[Excerpts from a dataset]
(** * Work item link types (package [link], file workitem/link/type.go)

    A shallow embedding of the link-type model of the work-item tracker:
    the stored record [WorkItemLinkType], its structural equality, the
    creation validation, the topology check and the two converters between
    the stored record and the REST representation of package [app]. *)

#[local] Set Warnings "-stdlib-vector".
From Stdlib Require Import String ZArith Bool List Strings.Byte Vector VectorEq.
Import ListNotations.
#[local] Open Scope string_scope.

(** ** satori/go.uuid: a UUID is a [16]byte array *)
Module satoriuuid.

Definition UUID : Type := Vector.t byte 16.

(** [uuid.Nil]: the zero value of the array type. *)
Definition Nil : UUID := Vector.const x00 16.

(** [uuid.Equal(u1, u2)] is [bytes.Equal(u1[:], u2[:])]; the array
    comparison [u1 == u2] of Go is the same element-wise test. *)
Definition Equal (u1 u2 : UUID) : bool := VectorEq.eqb byte Byte.eqb u1 u2.

(** The UUID all of whose sixteen bytes are [b]; 11111111-1111-... is
    [fill x11]. *)
Definition fill (b : byte) : UUID := Vector.const b 16.

End satoriuuid.

(** ** gormsupport.Lifecycle *)
Module gormsupport.

(** Modelled from the spec: package gormsupport (the [Lifecycle] struct
    embedded in every stored entity and its [Equal] method) is absent from
    the sources.  The spec calls it the lifecycle metadata, "creation/update
    timestamps treated as opaque equal-comparable values"; a time stamp is an
    instant, here a [Z], and the deletion stamp is optional. *)
Record Lifecycle : Type := mkLifecycle {
  CreatedAt : Z;
  UpdatedAt : Z;
  DeletedAt : option Z
}.

Definition Equal (l o : Lifecycle) : bool :=
  Z.eqb (CreatedAt l) (CreatedAt o) &&
  Z.eqb (UpdatedAt l) (UpdatedAt o) &&
  match DeletedAt l, DeletedAt o with
  | None, None => true
  | Some a, Some b => Z.eqb a b
  | _, _ => false
  end.

End gormsupport.

(** ** Package errors and pkg/errors *)
Module errors.

(** The [interface{}] values that type.go hands to the error constructor:
    the untyped [nil], a string, or a UUID. *)
Inductive value : Type :=
| VNil
| VString (s : string)
| VUUID (u : satoriuuid.UUID).

(** Modelled from the spec: package errors is absent from the sources.  Per
    the spec a BadParameter error "identifies the offending field name and,
    where applicable, the expected value set"; the constructor call
    [NewBadParameterError(param, value)] and the builder [.Expected(e)] are
    the two forms type.go uses. *)
Record BadParameterError : Type := mkBadParameterError {
  parameter : string;
  actual : value;
  expectedValue : option string
}.

Definition NewBadParameterError (param : string) (v : value)
  : BadParameterError :=
  {| parameter := param; actual := v; expectedValue := None |}.

Definition Expected (e : BadParameterError) (expected : string)
  : BadParameterError :=
  {| parameter := parameter e; actual := actual e;
     expectedValue := Some expected |}.
(** * sparc.client: the Pennsieve service wrapper

    A shallow embedding of [src/sparc/client/services/pennsieve.py]
    (class [PennsieveService]) and the properties of its request shaping,
    response narrowing and bulk download.

    Python values are a JSON-like inductive type, dictionaries are
    association lists in insertion order, exceptions are an error type, and
    the collaborators the class talks to (the Pennsieve agent, [requests],
    the local file system) are an explicit world that every method threads
    through, answered by an environment of oracles. *)

From Stdlib Require Import List String Ascii ZArith Bool Lia PeanoNat.
Import ListNotations.

Local Open Scope string_scope.
Local Open Scope list_scope.

Set Warnings "-register-all".

(** ** Python values *)

Module Py.

(** The values that reach the wrapper: parsed JSON and keyword arguments.
    Floats and bytes do not occur in the modelled paths. *)
Inductive value : Type :=
| VNone
| VBool (b : bool)
| VInt (z : Z)
| VStr (s : string)
| VList (items : list value)
| VDict (entries : list (string * value)).

(** Exceptions, by class.  [Foreign] is whatever a collaborator raises
    (requests, the agent, the operating system); the wrapper never catches
    anything, so only its propagation matters. *)
Inductive exc : Type :=
| AssertionError (msg : string)
| KeyError (key : string)
| TypeError
| AttributeError
| Foreign (name : string).

Inductive result (A : Type) : Type :=
| Ok (a : A)
| Raise (e : exc).
Arguments Ok {A} a.
Arguments Raise {A} e.

Definition is_raise {A} (r : result A) : bool :=
  match r with Ok _ => false | Raise _ => true end.

Definition rbind {A B} (r : result A) (k : A -> result B) : result B :=
  match r with
  | Ok a => k a
  | Raise e => Raise e
  end.

(** A comprehension [[f(x) for x in xs]]: left to right, the first
    exception aborts it. *)
Fixpoint rmap {A B} (f : A -> result B) (xs : list A) : result (list B) :=
  match xs with
  | [] => Ok []
  | x :: rest =>
      rbind (f x) (fun y => rbind (rmap f rest) (fun ys => Ok (y :: ys)))
  end.

(** [x is None] *)
Definition is_none (v : value) : bool :=
  match v with VNone => true | _ => false end.

(** [type(x) is dict] *)
Definition is_dict (v : value) : bool :=
  match v with VDict _ => true | _ => false end.

(** Dictionary lookup by a string key. *)
Fixpoint lookup (k : string) (d : list (string * value)) : option value :=
  match d with
  | [] => None
  | (k', v) :: rest => if String.eqb k k' then Some v else lookup k rest
  end.

Definition keys (d : list (string * value)) : list string := map fst d.

(** [x[k]] with a string key: only a dict accepts it; a missing key is a
    [KeyError], every other receiver a [TypeError]. *)
Definition getitem (x : value) (k : string) : result value :=
  match x with
  | VDict d => match lookup k d with
               | Some v => Ok v
               | None => Raise (KeyError k)
               end
  | _ => Raise TypeError
  end.

(** [x.get(k)]: the dict method, [None] for a missing key; no other
    modelled type has a [get] attribute. *)
Definition get (x : value) (k : string) : result value :=
  match x with
  | VDict d => Ok (match lookup k d with Some v => v | None => VNone end)
  | _ => Raise AttributeError
  end.
(** The mentions of cluster [c] stand, in order, from position
    [first_id cls c] of the flattened list of mentions. *)
Lemma concat_lookup_first_id (cls : list cluster) c cl k :
  cls !! c = Some cl -> k < length cl ->
  concat cls !! (first_id cls c + k) = cl !! k.
Proof.
  intros Hc Hk. unfold first_id.
  set (n := length (concat (take c cls))).
  assert (concat cls = concat (take c cls) ++ cl ++ concat (drop (S c) cls))
    as ->.
  { rewrite <- (take_drop_middle cls c cl Hc) at 1.
    by rewrite concat_app, concat_cons. }
  rewrite lookup_app_r by (subst n; lia).
  replace (n + k - length (concat (take c cls))) with k by (subst n; lia).
  by rewrite lookup_app_l.
Qed.

End urs_loops.

Section urs_whole.

Lemma _build_urs_spec fuel doc first :
  _build_urs fuel doc first =
    if bool_decide ([] ∈ clusters doc) then Raise IndexError
    else Return (urs_xml (clusters doc)).
Proof.
  unfold _build_urs.
  assert (_get_refnames fuel doc first
          = candidates (first_text (tokens_of doc)) 0 (clusters doc)) as ->.
  { rewrite _get_refnames_candidates. destruct first; [done|].
    apply candidates_ext, get_longest_first. }
  case_bool_decide as Hin.
  - by rewrite candidates_first_raise.
  - destruct (candidates_first_return (tokens_of doc) 0 _ Hin) as [d ->].
    cbn [bind]. f_equal.
    rewrite mention_loop_spec.
    rewrite (chain_loop_spec (clusters doc) (clusters doc) []); [|done..].
    cbn [us_n us_res us_div length Nat.add].
    unfold urs_xml. rewrite !str_app_assoc.
    do 12 f_equal.
    assert (imap (fun i cl =>
                    link_elem i (chain_target (first_id (clusters doc) i) cl))
                 (clusters doc)
            = imap (fun c cl =>
                      link_elem c
                        (Py.join " " ((fun m => "#" +:+ mention_id m)
                           <$> seq (first_id (clusters doc) c) (length cl))))
                   (clusters doc)) as ->; [|done].
    apply imap_ext. intros i cl _. simpl. by rewrite chain_target_seq.
Qed.

End urs_whole.

(** ** The flattened token list *)

Lemma tokens_lookup_offset doc s sent t_local token :
  sentences doc !! s = Some sent -> sent !! t_local = Some token ->
  tokens_of doc !! (sent_offset doc s + t_local) = Some token.
Proof.
  intros Hs Ht. unfold tokens_of, sent_offset.
  assert (forall l : list (list string),
            sum_list_with length l = length (concat l)) as Hsum.
  { induction l as [|x l IH]; simpl; [done|]. rewrite length_app. lia. }
  rewrite Hsum.
  pose proof (lookup_lt_Some _ _ _ Ht) as Hlt.
  assert (concat (sentences doc)
          = concat (take s (sentences doc)) ++ sent
            ++ concat (drop (S s) (sentences doc))) as ->.
  { rewrite <- (take_drop_middle (sentences doc) s sent Hs) at 1.
    by rewrite concat_app, concat_cons. }
  rewrite lookup_app_r by lia.
  replace (length (concat (take s (sentences doc))) + t_local
           - length (concat (take s (sentences doc)))) with t_local by lia.
  by rewrite lookup_app_l.
Qed.

(** [str] of a natural number and of the same integer. *)
Lemma str_int_of_nat (t : nat) : Py.str_int (Z.of_nat t) = Py.str_nat t.
Proof.
  unfold Py.str_int, Py.str_nat, pretty, pretty_Z, pretty_nat.
  destruct t as [|t]; [done|]. simpl. done.
Qed.

Lemma token_ref_word_id (t : nat) :
  token_ref (Z.of_nat t) = "text:" +:+ word_id t.
Proof. unfold token_ref, word_id. by rewrite str_int_of_nat. Qed.

(** ** Escaping *)

Section escaping.

Lemma replace_char_app c r s1 s2 :
  Py.replace_char c r (s1 +:+ s2)
  = Py.replace_char c r s1 +:+ Py.replace_char c r s2.
Proof.
  induction s1 as [|a s1 IH]; [done|].
  rewrite str_app_cons. simpl. rewrite IH.
  destruct (Ascii.eqb a c); [by rewrite str_app_assoc | done].
Qed.

(** [escape] works character by character. *)
Lemma escape_cons c s :
  Py.escape (String c s) = escaped_char c +:+ Py.escape s.
Proof.
  unfold Py.escape, escaped_char. cbn [Py.replace_char].
  destruct (Ascii.eqb_spec c "&") as [->|Hamp].
  - by rewrite !replace_char_app.
  - cbn [Py.replace_char].
    destruct (Ascii.eqb_spec c ">") as [->|Hgt].
    + by rewrite !replace_char_app.
    + cbn [Py.replace_char].
      destruct (Ascii.eqb_spec c "<") as [->|Hlt]; [|done].
      cbn [Py.replace_char]. done.
Qed.

Lemma prefix_nil s : String.prefix "" s = true.
Proof. by destruct s. Qed.

Lemma xml_safe_escape s : xml_safe (Py.escape s) = true.
Proof.
  induction s as [|c s IH]; [done|].
  rewrite escape_cons. unfold escaped_char.
  destruct (Ascii.eqb_spec c "&") as [->|Hamp].
  { rewrite !str_app_cons, str_app_nil_l. simpl. by rewrite prefix_nil. }
  destruct (Ascii.eqb_spec c "<") as [->|Hlt].
  { rewrite !str_app_cons, str_app_nil_l. simpl. by rewrite prefix_nil. }
  destruct (Ascii.eqb_spec c ">") as [->|Hgt].
  { rewrite !str_app_cons, str_app_nil_l. simpl. by rewrite prefix_nil. }
  rewrite str_app_cons, str_app_nil_l. cbn [xml_safe].
  rewrite (proj2 (Ascii.eqb_neq c "<")), (proj2 (Ascii.eqb_neq c ">")),
    (proj2 (Ascii.eqb_neq c "&")) by done.
  done.
Qed.

Lemma xml_safe_lt_free s : xml_safe s = true -> lt_free s = true.
Proof.
  induction s as [|c s IH]; [done|]. cbn [xml_safe lt_free].
  destruct (Ascii.eqb c "<"); [done|].
  destruct (Ascii.eqb c ">"); [done|].
  destruct (Ascii.eqb c "&"); simpl; [|done].
  intros [_ ?]%andb_prop. auto.
Qed.

End escaping.

(** ** Strings with no paragraph tag *)

Section p_tags.

Lemma lt_free_p_tag_free s : lt_free s = true -> p_tag_free s = true.
Proof.
  induction s as [|c s IH]; [done|]. cbn [lt_free p_tag_free].
  destruct (Ascii.eqb c "<"); simpl; [done|]. auto.
Qed.

Lemma lt_free_app s1 s2 :
  lt_free s1 = true -> lt_free s2 = true -> lt_free (s1 +:+ s2) = true.
Proof.
  intros H1 H2. induction s1 as [|c s1 IH]; [done|].
  rewrite str_app_cons. cbn [lt_free] in *.
  apply andb_prop in H1 as [-> H1]. simpl. auto.
Qed.

Lemma p_tag_free_app s1 s2 :
  p_tag_free s1 = true -> p_tag_free s2 = true ->
  p_tag_free (s1 +:+ s2) = true.
Proof.
  intros H1 H2. induction s1 as [|c s1 IH]; [done|].
  rewrite str_app_cons. cbn [p_tag_free] in *.
  apply andb_prop in H1 as [Hc H1]. rewrite IH by done.
  rewrite andb_true_r.
  destruct (Ascii.eqb c "<"); [|done].
  destruct s1 as [|d s1]; [done|]. by rewrite str_app_cons.
Qed.

Lemma p_tag_free_cat (l : list string) :
  Forall (fun s => p_tag_free s = true) l -> p_tag_free (cat l) = true.
Proof.
  induction 1 as [|s l Hs _ IH]; [done|].
  rewrite cat_cons. by apply p_tag_free_app.
Qed.

Lemma occurrences_p_tag_free s :
  p_tag_free s = true -> occurrences "<p>" s = 0.
Proof.
  induction s as [|c s IH]; [done|]. cbn [p_tag_free occurrences].
  intros [Hc Hs]%andb_prop. rewrite IH by done.
  cbn [String.prefix].
  destruct (ascii_dec "<" c) as [<-|_]; [|done].
  simpl in Hc. destruct s as [|d s]; [done|].
  cbn [String.prefix].
  destruct (ascii_dec "p" d) as [<-|_]; [done|done].
Qed.

(** The decimal digits of a number. *)
Lemma lt_free_pretty_N_go (x : N) : forall s,
  lt_free s = true -> lt_free (pretty_N_go x s) = true.
Proof.
  induction (N.lt_wf_0 x) as [x _ IH]. intros s Hs.
  destruct (decide (x = 0)%N) as [->|Hx].
  - by rewrite pretty_N_go_0.
  - rewrite pretty_N_go_step by lia.
    apply IH; [apply N.div_lt; lia|].
    cbn [lt_free]. rewrite Hs, andb_true_r.
    unfold pretty_N_char. by repeat case_match.
Qed.

Lemma lt_free_str_nat n : lt_free (Py.str_nat n) = true.
Proof.
  unfold Py.str_nat, pretty, pretty_nat, pretty, pretty_N.
  case_decide; [done|]. by apply lt_free_pretty_N_go.
Qed.

Lemma p_tag_free_str_nat n : p_tag_free (Py.str_nat n) = true.
Proof. apply lt_free_p_tag_free, lt_free_str_nat. Qed.

Lemma p_tag_free_escape s : p_tag_free (Py.escape s) = true.
Proof. apply lt_free_p_tag_free, xml_safe_lt_free, xml_safe_escape. Qed.

(** Splits a concatenation into its pieces and closes the literal
    ones, the numbers and the escaped texts. *)
Ltac p_tag_free_pieces :=
  repeat apply p_tag_free_app;
  first [ apply p_tag_free_str_nat | apply p_tag_free_escape
        | reflexivity | idtac ].

Lemma p_tag_free_w_elem t token tag :
  p_tag_free (w_elem t token tag) = true.
Proof.
  unfold w_elem, w_open, txm_form, word_id, quoted.
  p_tag_free_pieces.
  destruct tag as [tag|]; [|done]. unfold from_option, txm_ana, quoted.
  p_tag_free_pieces.
Qed.

Lemma p_tag_free_imap {A} (f : nat -> A -> string) (l : list A) :
  (forall i x, p_tag_free (f i x) = true) ->
  p_tag_free (cat (imap f l)) = true.
Proof.
  intros Hf. apply p_tag_free_cat.
  apply Forall_forall. intros s [i [x [-> _]]]%elem_of_lookup_imap. apply Hf.
Qed.
(** The pool under a given schedule: [true] lets the first caller do its
    next operation, [false] the second; a caller that cannot move skips
    its turn. *)
Fixpoint run_schedule (schedule : list bool) (cfg : pool * state)
  : pool * state :=
  match schedule with
  | [] => cfg
  | turn :: rest =>
      let p1 := fst (fst cfg) in
      let p2 := snd (fst cfg) in
      let st := snd cfg in
      if turn
      then match thread_step p1 st with
           | Some (p1', st') => run_schedule rest ((p1', p2), st')
           | None => run_schedule rest cfg
           end
      else match thread_step p2 st with
           | Some (p2', st') => run_schedule rest ((p1, p2'), st')
           | None => run_schedule rest cfg
           end
  end.

Definition finished {A} (p : prog A) : Prop :=
  match p with
  | Ret _ | Raise _ => True
  | _ => False
  end.

(** The programs a program can continue as. *)
Inductive child {A} : prog A -> prog A -> Prop :=
| child_acquire l k : child k (Acquire l k)
| child_release l k : child k (Release l k)
| child_dict_in c key k b : child (k b) (DictIn c key k)
| child_dict_get c key k v : child (k v) (DictGet c key k)
| child_dict_set c key v k : child k (DictSet c key v k)
| child_import name k r : child (k r) (ImportModule name k)
| child_getattr m name k r : child (k r) (GetAttr m name k).

(** Where a thread stands with respect to the locks: it holds none, it has
    just taken one, it has tested a key under it, or it has done its one
    read or write and has only the release left. *)
Inductive lock_phase : Type :=
| Unlocked
| Fresh (l : lock_ref)
| Tested (l : lock_ref) (c : cache_ref) (key : string)
| Used (l : lock_ref).
(** * Gapminder dashboard: the data normalisation pipeline of [app/app.py]

    The development embeds the pure part of the Streamlit script: the number
    parser [parse_number], the pipeline [load_and_process_data] (forward fill,
    melt, numeric coercion, year filter, two inner joins, dropna, positivity
    filter, integer years) and the first lines of the script that consume its
    result (the empty-dataset stop, the [years] and [countries] summaries).

    Python floats are IEEE binary64 numbers: they are Rocq's primitive floats,
    and decimal literals are converted with the rounding functions of
    [SpecFloat] (round to nearest, ties to even), as [float()] does.
    Python strings are modelled by [string]; a character stands for the code
    point of the same number (0 to 255).

    The [st.write] progress messages and the [st.cache_data] decorator do not
    change what the function returns and are left out; an exception that
    nobody catches ends the run. *)

From Stdlib Require Import ZArith Floats List String Ascii Bool Lia.
From Stdlib Require Import Permutation Sorted.
Import ListNotations.
Open Scope Z_scope.

(** ** Python values, exceptions and builtins *)

Module Py.

Inductive exn : Type :=
| ValueError
| OverflowError
| TypeError
| FileNotFoundError.

Inductive result (A : Type) : Type :=
| Ok (a : A)
| Raise (e : exn).
Arguments Ok {A} a.
Arguments Raise {A} e.

Definition bind {A B : Type} (r : result A) (k : A -> result B) : result B :=
  match r with
  | Ok a => k a
  | Raise e => Raise e
  end.

(** [Series.apply(f)]: the calls are made in order, the first exception
    raised leaves the loop. *)
Fixpoint mapM {A B : Type} (f : A -> result B) (l : list A) : result (list B) :=
  match l with
  | [] => Ok []
  | a :: l' =>
      bind (f a) (fun b => bind (mapM f l') (fun bs => Ok (b :: bs)))
  end.

(** A cell of a data frame, or an argument of [parse_number]: a Python
    [int], a [float] ([np.nan] is the missing marker) or a [str]. *)
Inductive value : Type :=
| VInt (z : Z)
| VFloat (f : float)
| VStr (s : string).

Definition nan : float := PrimFloat.nan.

(** [pd.isna(value)] on a scalar. *)
Definition isna (v : value) : bool :=
  match v with
  | VFloat f => PrimFloat.is_nan f
  | _ => false
  end.

Definition chars (s : string) : list ascii := list_ascii_of_string s.
Definition str (l : list ascii) : string := string_of_list_ascii l.

Definition code (c : ascii) : Z := Z.of_nat (nat_of_ascii c).

(** [str.isspace] on the code points below 256. *)
Definition isspace (c : ascii) : bool :=
  let n := code c in
  ((9 <=? n) && (n <=? 13)) || ((28 <=? n) && (n <=? 32))
  || (n =? 133) || (n =? 160).

(** The blanks [float()] skips at both ends: the ASCII white space and the
    non-ASCII spaces; the separators 28 to 31 are not among them. *)
Definition float_isspace (c : ascii) : bool :=
  let n := code c in
  ((9 <=? n) && (n <=? 13)) || (n =? 32) || (n =? 133) || (n =? 160).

▶ _WHAT IS REQUIRED_
Among the records, find all lines that include the string "shallow" and return them.

▶ _TASK RESPONSE_
    A shallow embedding of the link-type model of the work-item tracker:
    A shallow embedding of [src/sparc/client/services/pennsieve.py]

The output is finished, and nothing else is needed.